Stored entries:
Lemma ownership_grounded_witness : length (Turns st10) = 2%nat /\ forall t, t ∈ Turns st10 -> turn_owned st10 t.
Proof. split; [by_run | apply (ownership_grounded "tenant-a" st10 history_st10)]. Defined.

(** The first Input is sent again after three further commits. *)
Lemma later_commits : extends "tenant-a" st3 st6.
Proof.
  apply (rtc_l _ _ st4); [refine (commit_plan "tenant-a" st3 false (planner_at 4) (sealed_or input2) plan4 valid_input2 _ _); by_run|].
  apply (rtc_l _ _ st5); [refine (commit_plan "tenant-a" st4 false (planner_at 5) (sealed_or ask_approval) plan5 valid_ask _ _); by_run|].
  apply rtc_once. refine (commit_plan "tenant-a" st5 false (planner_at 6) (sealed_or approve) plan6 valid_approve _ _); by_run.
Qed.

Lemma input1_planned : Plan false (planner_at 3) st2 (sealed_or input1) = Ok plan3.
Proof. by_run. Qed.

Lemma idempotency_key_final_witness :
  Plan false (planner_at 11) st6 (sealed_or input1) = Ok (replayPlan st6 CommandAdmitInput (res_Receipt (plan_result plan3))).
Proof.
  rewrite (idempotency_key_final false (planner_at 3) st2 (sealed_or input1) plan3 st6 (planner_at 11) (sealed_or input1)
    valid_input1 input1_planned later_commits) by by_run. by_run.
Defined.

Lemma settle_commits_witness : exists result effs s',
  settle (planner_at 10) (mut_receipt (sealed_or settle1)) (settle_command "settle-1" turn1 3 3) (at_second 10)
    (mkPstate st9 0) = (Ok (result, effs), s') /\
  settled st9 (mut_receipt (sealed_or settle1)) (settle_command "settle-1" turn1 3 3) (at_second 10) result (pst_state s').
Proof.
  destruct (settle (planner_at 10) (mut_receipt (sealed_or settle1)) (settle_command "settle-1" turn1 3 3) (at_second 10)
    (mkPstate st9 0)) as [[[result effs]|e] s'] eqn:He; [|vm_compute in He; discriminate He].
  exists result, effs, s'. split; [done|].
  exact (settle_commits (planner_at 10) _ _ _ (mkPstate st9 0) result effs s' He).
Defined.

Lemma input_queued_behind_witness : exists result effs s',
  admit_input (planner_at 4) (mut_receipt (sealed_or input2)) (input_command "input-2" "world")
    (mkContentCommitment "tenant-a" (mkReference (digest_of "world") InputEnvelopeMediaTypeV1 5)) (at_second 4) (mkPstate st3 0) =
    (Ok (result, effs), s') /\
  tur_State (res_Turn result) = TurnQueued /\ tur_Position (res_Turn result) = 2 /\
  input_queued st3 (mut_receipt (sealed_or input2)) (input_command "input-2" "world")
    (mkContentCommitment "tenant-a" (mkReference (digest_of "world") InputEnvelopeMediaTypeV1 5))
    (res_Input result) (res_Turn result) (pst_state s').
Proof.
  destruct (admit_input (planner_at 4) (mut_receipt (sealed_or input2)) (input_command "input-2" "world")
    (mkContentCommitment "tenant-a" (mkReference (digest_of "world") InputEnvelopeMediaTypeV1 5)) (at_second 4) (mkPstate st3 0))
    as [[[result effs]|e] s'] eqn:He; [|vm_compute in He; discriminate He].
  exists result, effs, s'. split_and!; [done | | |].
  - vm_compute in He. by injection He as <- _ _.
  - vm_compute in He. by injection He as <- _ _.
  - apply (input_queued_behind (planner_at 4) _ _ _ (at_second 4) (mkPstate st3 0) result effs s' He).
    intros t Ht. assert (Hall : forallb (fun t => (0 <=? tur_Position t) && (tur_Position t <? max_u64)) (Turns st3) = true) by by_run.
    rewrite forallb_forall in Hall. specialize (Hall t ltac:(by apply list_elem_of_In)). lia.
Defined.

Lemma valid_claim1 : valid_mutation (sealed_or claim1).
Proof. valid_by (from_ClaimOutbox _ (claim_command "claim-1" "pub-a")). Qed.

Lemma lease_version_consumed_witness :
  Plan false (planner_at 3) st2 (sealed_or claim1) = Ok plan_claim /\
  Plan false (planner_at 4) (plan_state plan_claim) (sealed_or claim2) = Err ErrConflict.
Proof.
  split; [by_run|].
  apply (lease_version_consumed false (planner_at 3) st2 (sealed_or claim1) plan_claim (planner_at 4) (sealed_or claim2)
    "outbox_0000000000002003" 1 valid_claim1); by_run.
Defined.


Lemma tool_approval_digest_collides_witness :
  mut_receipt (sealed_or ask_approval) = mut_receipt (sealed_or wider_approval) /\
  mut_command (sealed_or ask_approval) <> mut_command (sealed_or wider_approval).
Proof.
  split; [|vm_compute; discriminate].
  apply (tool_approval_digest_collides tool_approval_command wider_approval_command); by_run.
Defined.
==
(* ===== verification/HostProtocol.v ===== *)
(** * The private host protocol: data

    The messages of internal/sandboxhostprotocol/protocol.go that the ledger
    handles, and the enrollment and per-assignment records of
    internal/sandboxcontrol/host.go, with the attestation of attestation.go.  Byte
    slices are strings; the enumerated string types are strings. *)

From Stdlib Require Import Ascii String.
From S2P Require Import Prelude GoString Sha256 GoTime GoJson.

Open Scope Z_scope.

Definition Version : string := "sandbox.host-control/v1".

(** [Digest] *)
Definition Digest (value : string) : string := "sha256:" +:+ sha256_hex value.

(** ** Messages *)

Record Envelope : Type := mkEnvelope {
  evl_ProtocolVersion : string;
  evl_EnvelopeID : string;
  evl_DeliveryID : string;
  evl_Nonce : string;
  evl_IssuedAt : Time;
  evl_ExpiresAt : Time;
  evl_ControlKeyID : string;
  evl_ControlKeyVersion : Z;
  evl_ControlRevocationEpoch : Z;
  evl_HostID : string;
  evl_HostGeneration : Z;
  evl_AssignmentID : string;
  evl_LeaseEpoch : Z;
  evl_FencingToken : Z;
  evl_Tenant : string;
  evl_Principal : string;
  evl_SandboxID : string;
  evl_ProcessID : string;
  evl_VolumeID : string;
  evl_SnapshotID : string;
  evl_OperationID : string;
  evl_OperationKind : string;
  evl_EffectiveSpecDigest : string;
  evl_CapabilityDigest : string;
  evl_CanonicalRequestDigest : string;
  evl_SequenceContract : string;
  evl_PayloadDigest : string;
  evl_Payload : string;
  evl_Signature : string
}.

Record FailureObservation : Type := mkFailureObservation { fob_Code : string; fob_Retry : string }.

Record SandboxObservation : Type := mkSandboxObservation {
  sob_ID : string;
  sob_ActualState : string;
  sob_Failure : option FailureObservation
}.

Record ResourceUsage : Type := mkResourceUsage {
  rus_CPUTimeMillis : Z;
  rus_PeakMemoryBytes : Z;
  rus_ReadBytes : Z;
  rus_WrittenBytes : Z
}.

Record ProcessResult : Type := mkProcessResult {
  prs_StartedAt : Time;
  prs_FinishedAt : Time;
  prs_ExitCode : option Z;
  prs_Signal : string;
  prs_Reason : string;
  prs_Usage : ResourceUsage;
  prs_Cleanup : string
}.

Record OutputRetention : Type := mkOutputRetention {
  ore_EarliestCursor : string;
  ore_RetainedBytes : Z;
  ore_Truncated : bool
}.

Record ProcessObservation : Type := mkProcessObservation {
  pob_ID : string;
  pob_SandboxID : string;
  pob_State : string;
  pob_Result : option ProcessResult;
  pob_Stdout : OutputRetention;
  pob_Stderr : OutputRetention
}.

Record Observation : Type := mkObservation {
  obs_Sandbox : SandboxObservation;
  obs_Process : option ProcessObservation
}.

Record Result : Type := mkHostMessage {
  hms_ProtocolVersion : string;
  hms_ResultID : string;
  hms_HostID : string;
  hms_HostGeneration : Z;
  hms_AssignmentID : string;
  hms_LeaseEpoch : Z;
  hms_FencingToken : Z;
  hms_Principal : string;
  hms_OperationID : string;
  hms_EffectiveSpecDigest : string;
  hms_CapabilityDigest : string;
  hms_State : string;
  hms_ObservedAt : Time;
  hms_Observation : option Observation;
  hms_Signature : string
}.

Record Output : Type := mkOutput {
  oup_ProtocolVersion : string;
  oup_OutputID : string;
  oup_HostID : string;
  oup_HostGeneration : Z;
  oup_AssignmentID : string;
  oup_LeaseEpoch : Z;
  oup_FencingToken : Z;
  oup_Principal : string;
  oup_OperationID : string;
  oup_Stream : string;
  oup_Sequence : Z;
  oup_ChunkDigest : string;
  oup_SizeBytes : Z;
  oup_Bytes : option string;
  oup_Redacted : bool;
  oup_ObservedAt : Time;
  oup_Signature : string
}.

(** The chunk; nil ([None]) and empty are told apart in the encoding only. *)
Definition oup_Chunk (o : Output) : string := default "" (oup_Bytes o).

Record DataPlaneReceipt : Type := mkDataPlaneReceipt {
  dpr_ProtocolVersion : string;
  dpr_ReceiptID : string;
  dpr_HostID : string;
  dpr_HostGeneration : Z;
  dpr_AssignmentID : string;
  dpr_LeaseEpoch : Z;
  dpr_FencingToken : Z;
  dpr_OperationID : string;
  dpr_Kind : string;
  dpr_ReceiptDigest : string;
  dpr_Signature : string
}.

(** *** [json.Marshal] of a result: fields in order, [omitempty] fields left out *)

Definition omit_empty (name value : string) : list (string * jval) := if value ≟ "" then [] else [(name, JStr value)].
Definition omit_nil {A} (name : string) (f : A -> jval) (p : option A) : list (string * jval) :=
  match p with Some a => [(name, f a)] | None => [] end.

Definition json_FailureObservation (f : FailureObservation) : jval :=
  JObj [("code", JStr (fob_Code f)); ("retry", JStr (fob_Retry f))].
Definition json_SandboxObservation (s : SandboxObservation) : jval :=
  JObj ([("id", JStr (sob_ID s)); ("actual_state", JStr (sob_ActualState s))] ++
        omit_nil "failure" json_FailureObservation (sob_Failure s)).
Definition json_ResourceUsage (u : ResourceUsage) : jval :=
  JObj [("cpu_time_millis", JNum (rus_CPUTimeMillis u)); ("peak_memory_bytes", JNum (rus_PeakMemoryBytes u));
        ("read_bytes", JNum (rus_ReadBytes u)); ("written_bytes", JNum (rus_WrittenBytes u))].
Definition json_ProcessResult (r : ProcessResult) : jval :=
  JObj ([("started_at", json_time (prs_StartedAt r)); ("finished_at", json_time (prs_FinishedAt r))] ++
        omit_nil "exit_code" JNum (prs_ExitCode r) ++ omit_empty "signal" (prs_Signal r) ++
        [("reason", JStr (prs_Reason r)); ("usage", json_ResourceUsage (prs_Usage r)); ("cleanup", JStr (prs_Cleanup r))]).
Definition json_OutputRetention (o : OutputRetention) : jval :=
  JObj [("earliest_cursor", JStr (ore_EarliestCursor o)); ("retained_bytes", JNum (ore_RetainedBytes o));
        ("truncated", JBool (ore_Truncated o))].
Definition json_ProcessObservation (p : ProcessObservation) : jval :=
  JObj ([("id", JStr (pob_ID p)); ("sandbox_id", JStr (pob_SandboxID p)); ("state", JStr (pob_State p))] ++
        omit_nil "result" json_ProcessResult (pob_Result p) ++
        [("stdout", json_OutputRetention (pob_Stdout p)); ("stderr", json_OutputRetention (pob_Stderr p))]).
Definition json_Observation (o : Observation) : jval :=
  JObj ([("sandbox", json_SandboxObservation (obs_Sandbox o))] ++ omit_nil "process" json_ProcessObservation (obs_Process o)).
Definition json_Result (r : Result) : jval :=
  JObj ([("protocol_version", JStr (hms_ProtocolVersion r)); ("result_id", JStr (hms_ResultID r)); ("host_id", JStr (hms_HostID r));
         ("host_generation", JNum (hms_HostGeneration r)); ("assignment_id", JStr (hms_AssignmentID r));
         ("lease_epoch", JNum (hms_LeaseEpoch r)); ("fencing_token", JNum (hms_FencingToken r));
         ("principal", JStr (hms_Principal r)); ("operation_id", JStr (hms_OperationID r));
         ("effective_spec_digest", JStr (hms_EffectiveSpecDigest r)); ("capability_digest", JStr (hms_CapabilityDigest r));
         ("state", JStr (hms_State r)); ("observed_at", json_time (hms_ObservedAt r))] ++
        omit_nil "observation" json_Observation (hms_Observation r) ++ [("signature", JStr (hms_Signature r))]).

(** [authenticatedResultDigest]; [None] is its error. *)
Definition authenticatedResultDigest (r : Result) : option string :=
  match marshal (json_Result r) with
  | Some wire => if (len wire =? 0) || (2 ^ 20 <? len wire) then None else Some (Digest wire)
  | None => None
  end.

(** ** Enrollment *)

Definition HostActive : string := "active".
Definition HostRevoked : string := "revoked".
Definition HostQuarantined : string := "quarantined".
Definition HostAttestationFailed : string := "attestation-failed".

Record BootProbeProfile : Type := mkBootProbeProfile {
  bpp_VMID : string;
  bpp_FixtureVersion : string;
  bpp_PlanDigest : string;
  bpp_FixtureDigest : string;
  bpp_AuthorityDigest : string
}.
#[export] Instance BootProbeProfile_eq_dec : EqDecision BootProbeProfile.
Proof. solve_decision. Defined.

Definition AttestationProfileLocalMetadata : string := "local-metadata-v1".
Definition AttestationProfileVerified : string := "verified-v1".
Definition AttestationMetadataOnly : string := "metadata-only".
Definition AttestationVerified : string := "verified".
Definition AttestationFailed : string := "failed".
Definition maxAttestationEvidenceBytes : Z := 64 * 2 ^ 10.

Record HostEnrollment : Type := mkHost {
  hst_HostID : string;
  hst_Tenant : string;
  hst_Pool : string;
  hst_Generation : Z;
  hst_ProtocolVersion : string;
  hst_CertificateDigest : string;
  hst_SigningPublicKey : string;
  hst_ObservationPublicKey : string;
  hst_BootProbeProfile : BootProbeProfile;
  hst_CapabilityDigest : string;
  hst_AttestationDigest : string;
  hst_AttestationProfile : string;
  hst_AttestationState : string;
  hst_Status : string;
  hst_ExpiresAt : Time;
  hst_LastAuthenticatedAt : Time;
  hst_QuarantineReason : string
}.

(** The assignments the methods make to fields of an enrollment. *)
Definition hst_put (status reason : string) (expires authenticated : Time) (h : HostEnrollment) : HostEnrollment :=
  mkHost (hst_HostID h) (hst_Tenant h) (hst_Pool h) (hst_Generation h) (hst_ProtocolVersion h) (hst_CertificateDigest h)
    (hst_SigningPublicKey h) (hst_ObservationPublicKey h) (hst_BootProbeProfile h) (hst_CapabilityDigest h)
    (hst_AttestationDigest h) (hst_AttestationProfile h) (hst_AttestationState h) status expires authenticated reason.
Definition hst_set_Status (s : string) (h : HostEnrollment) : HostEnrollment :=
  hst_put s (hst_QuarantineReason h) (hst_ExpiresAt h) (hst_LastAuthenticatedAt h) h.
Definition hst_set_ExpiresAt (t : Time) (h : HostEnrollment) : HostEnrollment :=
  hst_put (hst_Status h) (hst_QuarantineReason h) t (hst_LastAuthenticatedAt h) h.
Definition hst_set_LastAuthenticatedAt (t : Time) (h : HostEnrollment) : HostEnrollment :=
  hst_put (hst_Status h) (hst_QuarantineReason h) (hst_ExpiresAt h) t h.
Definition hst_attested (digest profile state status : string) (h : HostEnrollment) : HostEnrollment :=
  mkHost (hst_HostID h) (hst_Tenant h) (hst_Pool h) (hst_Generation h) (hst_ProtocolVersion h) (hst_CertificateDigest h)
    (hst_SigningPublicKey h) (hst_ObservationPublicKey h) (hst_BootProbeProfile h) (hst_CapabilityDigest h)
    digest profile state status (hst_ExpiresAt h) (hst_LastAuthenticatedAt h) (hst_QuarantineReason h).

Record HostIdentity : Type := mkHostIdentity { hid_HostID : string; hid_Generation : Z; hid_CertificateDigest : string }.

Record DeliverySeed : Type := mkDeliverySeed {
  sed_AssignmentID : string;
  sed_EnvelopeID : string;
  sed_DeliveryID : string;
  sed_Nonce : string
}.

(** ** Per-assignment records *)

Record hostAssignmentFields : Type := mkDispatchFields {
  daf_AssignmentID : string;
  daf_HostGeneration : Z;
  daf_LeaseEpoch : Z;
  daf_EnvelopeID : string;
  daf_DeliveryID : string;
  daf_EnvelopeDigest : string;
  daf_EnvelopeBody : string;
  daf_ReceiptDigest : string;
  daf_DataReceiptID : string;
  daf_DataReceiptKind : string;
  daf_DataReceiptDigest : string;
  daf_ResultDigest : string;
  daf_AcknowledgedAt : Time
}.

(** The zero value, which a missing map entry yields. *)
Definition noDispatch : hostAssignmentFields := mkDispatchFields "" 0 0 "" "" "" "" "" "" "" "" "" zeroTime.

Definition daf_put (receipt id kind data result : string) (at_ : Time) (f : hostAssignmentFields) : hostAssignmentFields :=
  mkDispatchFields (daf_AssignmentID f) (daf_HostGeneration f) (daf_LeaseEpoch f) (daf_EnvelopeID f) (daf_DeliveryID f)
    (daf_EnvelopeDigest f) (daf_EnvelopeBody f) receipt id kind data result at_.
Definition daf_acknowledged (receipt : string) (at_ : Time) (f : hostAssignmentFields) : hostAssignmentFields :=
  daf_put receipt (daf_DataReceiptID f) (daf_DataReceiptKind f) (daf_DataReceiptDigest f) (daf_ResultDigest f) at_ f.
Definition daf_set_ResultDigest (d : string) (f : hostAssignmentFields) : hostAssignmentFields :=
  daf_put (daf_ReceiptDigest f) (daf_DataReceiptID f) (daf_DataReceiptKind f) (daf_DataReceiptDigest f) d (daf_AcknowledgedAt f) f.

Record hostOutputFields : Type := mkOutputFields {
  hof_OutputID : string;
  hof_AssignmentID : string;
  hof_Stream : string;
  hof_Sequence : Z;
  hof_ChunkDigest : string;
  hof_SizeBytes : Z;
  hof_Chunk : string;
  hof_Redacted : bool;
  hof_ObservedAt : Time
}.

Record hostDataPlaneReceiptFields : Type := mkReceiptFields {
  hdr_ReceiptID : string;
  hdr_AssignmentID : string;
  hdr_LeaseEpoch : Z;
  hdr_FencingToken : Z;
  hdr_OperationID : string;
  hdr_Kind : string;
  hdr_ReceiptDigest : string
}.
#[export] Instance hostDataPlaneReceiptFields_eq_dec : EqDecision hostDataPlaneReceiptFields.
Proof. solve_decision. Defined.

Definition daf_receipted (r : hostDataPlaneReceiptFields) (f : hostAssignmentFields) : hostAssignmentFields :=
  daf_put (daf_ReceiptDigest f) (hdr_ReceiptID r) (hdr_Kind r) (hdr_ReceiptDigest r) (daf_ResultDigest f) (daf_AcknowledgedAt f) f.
==
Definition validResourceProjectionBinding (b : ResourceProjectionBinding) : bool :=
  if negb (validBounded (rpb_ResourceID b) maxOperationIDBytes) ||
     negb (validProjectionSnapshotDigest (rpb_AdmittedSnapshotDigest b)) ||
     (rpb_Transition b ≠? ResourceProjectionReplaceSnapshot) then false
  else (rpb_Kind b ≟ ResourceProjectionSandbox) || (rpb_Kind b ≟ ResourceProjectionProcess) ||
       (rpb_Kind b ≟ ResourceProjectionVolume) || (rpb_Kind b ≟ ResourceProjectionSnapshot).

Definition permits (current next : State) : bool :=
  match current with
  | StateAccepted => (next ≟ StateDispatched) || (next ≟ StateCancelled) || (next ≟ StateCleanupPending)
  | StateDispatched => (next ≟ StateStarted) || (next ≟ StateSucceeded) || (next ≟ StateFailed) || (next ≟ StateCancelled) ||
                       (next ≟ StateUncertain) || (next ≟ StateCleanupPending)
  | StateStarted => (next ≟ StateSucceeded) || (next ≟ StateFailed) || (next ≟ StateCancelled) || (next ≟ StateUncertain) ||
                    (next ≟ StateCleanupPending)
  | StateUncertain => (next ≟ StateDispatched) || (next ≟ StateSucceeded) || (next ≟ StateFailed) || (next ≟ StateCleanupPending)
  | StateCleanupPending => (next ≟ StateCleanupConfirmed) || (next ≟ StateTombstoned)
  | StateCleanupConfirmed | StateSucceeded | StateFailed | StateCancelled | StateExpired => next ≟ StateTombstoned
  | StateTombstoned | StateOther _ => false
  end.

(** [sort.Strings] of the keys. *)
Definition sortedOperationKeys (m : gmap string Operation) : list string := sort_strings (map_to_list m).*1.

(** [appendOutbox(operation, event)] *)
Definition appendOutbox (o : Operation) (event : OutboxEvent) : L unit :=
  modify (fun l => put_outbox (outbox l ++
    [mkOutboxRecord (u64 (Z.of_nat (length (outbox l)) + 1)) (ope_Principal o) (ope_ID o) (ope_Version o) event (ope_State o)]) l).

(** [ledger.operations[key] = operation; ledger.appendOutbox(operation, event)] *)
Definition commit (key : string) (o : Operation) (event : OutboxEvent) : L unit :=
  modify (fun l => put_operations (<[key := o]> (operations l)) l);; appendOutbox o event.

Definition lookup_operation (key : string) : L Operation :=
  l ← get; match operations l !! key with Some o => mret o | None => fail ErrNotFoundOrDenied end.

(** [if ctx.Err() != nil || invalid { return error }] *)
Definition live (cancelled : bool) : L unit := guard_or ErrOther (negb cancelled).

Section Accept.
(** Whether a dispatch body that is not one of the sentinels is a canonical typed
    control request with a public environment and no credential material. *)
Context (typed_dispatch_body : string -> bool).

Exercise directions: State the number of lines in the records above that contain the string "name", and give nothing else.

Response: 3